(Saved data entries)

[Start of Attachment]

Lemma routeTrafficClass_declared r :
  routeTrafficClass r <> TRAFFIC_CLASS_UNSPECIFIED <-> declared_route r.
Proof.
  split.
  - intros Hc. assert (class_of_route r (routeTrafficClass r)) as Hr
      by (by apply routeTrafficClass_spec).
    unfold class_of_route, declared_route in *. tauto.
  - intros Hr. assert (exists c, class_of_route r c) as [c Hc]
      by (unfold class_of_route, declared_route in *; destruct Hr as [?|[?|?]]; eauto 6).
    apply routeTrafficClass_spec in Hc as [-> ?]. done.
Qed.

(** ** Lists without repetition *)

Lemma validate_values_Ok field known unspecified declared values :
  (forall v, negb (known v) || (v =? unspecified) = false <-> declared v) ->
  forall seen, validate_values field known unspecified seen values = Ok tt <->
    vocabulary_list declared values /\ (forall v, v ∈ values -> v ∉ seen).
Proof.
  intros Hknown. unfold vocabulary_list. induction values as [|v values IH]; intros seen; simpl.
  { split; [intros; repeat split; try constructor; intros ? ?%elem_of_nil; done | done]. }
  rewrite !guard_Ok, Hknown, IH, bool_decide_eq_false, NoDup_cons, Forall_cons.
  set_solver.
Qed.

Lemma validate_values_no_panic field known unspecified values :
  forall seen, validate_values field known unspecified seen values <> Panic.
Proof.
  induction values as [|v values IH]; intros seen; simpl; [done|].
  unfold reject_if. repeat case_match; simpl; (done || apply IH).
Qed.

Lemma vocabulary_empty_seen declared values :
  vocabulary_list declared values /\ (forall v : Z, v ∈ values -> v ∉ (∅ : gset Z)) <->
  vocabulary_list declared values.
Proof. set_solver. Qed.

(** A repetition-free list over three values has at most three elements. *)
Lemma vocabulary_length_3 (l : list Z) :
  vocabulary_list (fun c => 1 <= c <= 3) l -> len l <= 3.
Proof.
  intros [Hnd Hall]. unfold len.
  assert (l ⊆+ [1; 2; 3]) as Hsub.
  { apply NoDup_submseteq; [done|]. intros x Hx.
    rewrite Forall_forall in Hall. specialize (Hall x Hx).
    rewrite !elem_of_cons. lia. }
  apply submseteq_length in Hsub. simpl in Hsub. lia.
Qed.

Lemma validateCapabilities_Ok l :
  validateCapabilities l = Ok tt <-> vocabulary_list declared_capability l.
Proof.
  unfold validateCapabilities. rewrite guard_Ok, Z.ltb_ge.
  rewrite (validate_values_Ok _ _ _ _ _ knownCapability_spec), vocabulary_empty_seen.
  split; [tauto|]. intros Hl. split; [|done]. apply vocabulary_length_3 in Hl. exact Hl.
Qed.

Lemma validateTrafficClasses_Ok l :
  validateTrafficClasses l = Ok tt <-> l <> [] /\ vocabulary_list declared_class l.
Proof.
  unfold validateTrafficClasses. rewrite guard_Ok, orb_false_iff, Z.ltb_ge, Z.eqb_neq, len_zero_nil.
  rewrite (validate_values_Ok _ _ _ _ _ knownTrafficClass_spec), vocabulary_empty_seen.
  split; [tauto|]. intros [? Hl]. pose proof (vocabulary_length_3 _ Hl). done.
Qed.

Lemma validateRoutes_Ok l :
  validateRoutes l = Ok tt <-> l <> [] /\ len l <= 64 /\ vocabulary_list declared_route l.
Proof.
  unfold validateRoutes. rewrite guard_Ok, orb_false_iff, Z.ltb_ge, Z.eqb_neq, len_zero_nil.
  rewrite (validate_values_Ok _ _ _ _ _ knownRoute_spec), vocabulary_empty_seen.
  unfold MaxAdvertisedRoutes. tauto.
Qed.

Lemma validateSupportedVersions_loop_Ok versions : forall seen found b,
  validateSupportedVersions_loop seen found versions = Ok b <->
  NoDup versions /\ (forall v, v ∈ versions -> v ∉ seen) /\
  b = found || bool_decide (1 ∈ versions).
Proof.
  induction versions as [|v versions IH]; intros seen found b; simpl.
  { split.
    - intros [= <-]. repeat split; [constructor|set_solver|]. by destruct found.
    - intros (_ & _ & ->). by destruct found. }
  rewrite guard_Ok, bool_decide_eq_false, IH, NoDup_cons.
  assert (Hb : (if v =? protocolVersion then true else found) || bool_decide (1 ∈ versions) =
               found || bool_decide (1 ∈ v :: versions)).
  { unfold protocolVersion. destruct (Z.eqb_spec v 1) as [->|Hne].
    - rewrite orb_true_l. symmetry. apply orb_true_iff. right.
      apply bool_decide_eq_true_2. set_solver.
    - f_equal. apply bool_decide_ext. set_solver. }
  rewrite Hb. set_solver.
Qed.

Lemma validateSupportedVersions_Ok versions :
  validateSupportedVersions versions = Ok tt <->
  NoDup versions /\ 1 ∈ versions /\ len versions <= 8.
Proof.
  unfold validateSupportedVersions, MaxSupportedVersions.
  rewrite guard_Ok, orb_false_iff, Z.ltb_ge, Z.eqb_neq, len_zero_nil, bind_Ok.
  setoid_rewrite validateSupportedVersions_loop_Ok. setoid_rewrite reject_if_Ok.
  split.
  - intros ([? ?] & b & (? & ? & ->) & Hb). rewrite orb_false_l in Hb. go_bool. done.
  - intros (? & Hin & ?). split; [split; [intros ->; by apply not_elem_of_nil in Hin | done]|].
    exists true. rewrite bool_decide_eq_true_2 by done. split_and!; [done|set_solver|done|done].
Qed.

[End of Attachment]
[Start of Attachment]

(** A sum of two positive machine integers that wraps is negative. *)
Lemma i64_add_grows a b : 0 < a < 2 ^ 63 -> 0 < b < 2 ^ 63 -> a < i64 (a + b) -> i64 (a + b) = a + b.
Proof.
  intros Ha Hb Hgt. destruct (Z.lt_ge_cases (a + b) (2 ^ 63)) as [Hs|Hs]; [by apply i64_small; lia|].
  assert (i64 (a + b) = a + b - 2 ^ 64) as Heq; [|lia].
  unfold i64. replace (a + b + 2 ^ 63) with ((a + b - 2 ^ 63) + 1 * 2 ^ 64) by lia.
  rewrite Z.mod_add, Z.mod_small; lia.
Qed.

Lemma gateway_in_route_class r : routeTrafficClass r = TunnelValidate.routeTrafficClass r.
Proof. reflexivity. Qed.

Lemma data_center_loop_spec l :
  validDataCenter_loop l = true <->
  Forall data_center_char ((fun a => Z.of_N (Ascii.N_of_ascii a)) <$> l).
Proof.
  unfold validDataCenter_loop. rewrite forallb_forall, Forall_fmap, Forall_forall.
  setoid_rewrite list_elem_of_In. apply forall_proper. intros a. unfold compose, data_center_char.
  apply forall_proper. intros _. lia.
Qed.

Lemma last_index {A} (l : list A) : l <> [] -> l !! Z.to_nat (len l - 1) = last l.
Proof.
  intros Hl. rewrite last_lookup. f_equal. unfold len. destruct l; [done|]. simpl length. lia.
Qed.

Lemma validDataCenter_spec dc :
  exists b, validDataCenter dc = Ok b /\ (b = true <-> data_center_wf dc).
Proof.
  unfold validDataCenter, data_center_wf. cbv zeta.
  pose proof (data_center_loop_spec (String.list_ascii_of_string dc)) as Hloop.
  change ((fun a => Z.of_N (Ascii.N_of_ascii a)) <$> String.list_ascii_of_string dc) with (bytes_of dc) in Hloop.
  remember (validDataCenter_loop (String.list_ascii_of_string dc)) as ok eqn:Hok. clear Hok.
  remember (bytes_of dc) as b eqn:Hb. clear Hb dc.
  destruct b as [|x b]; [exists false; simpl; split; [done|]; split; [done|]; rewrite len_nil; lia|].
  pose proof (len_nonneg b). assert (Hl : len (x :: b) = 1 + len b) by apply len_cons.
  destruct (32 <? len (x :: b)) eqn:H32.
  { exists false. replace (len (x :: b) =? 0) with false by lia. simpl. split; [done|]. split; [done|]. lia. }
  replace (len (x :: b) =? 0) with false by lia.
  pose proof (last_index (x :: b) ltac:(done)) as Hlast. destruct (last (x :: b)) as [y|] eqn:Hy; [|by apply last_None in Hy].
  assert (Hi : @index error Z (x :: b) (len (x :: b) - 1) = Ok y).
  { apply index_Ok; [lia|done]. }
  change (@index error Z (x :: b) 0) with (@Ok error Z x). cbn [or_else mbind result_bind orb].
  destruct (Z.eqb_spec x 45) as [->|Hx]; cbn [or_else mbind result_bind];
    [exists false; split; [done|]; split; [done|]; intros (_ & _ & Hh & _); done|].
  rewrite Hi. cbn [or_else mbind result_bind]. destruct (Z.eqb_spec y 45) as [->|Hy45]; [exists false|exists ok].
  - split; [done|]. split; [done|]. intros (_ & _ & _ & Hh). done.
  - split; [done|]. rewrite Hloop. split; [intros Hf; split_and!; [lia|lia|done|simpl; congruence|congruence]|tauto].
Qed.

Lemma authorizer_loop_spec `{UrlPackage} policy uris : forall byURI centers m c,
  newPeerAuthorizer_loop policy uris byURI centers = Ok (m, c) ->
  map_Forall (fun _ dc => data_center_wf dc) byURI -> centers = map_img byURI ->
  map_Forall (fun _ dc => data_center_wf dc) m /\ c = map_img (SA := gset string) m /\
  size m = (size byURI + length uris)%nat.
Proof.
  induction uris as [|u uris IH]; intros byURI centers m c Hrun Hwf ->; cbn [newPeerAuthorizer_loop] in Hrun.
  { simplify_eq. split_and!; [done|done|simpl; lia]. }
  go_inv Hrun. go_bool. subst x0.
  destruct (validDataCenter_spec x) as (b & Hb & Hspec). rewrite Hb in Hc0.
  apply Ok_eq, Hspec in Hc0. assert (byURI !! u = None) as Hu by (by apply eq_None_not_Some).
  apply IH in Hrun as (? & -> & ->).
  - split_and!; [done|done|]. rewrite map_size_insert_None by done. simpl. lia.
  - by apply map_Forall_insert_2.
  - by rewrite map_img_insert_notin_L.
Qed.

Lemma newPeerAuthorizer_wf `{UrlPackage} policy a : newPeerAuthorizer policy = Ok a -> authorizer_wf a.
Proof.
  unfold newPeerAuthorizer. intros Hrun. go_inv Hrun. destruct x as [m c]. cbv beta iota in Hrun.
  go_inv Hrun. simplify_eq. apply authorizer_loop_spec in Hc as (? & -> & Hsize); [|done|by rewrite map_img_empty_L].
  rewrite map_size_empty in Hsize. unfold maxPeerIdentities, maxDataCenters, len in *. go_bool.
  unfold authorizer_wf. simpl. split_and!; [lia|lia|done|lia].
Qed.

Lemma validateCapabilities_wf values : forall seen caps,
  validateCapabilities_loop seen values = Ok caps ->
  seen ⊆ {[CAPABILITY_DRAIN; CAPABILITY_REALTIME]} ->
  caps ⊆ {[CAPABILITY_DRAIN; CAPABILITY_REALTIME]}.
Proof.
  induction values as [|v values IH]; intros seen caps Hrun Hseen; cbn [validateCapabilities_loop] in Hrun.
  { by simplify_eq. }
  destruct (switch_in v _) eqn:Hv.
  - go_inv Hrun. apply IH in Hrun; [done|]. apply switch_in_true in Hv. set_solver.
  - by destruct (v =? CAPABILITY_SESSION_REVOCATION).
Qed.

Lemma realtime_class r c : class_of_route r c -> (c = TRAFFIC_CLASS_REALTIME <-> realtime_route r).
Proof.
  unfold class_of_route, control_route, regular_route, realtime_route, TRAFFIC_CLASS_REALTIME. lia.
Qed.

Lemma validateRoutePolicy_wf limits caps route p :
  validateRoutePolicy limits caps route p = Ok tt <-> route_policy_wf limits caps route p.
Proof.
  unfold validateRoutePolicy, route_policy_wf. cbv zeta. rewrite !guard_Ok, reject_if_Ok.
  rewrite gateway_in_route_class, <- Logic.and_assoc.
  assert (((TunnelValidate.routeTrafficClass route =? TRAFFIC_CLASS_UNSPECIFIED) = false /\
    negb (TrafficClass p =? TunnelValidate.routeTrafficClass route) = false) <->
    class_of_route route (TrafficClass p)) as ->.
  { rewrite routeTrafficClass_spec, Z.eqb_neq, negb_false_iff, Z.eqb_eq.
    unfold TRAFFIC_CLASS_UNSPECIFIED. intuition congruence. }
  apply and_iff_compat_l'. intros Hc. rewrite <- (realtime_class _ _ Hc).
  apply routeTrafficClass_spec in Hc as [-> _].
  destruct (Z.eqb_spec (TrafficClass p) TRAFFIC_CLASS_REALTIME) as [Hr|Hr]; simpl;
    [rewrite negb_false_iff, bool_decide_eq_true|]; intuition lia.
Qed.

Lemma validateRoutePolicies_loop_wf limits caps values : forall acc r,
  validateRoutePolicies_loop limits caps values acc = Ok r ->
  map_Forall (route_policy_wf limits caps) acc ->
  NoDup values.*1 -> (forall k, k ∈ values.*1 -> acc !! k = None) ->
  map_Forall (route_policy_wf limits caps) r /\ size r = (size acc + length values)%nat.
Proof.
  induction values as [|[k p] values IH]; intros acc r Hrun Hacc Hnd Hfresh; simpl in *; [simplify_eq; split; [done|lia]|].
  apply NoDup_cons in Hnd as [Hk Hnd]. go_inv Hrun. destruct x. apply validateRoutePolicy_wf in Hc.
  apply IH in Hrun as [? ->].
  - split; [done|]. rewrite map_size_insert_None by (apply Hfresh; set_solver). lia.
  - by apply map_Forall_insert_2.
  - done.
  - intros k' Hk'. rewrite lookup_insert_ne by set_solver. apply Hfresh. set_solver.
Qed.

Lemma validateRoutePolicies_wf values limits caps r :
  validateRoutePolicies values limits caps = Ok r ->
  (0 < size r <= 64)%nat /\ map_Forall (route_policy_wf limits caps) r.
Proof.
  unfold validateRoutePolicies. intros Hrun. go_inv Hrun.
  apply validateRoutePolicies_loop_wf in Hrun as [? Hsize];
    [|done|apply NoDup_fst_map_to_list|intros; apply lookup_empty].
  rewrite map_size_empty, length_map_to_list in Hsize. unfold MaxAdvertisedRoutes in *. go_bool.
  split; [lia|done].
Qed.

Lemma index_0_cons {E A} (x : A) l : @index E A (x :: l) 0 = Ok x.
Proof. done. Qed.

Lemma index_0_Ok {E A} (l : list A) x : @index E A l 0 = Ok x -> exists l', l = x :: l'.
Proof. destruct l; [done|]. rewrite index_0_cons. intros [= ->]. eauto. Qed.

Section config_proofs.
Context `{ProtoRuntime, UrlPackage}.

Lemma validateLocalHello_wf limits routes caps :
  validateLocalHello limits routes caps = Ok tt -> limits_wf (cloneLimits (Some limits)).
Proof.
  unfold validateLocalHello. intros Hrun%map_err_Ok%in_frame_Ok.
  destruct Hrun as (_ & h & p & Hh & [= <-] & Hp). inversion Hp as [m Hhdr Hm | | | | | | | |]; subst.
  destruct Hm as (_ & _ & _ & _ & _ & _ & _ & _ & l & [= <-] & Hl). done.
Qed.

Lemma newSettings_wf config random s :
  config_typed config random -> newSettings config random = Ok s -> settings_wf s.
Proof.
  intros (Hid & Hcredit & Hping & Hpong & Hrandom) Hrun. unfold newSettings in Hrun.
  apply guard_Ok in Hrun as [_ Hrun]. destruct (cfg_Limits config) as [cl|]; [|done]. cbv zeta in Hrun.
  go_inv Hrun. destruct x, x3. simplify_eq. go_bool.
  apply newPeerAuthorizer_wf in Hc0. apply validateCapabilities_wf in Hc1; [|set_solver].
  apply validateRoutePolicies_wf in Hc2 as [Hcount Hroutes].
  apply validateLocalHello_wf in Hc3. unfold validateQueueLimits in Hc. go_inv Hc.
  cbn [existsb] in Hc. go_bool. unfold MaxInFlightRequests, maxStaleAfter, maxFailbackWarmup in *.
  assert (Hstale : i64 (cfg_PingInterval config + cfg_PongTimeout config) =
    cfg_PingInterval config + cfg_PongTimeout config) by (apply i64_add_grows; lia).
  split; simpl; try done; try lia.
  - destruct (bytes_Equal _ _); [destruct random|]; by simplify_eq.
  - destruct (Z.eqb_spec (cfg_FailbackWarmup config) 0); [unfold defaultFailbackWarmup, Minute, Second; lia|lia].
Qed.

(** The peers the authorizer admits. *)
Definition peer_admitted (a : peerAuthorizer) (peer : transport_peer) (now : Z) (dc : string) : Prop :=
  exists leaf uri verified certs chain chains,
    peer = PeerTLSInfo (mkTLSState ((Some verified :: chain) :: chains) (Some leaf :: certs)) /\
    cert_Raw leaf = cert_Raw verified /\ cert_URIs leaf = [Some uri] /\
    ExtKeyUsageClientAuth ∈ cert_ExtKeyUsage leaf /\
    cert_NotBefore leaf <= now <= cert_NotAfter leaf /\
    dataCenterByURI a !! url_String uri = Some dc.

[End of Attachment]

▶ _Exercise_
Which of the lines above hold the string "Hfresh"? Copy each one.

▶ _Your response_
  induction values as [|[k p] values IH]; intros acc r Hrun Hacc Hnd Hfresh; simpl in *; [simplify_eq; split; [done|lia]|].
  - split; [done|]. rewrite map_size_insert_None by (apply Hfresh; set_solver). lia.
  - intros k' Hk'. rewrite lookup_insert_ne by set_solver. apply Hfresh. set_solver.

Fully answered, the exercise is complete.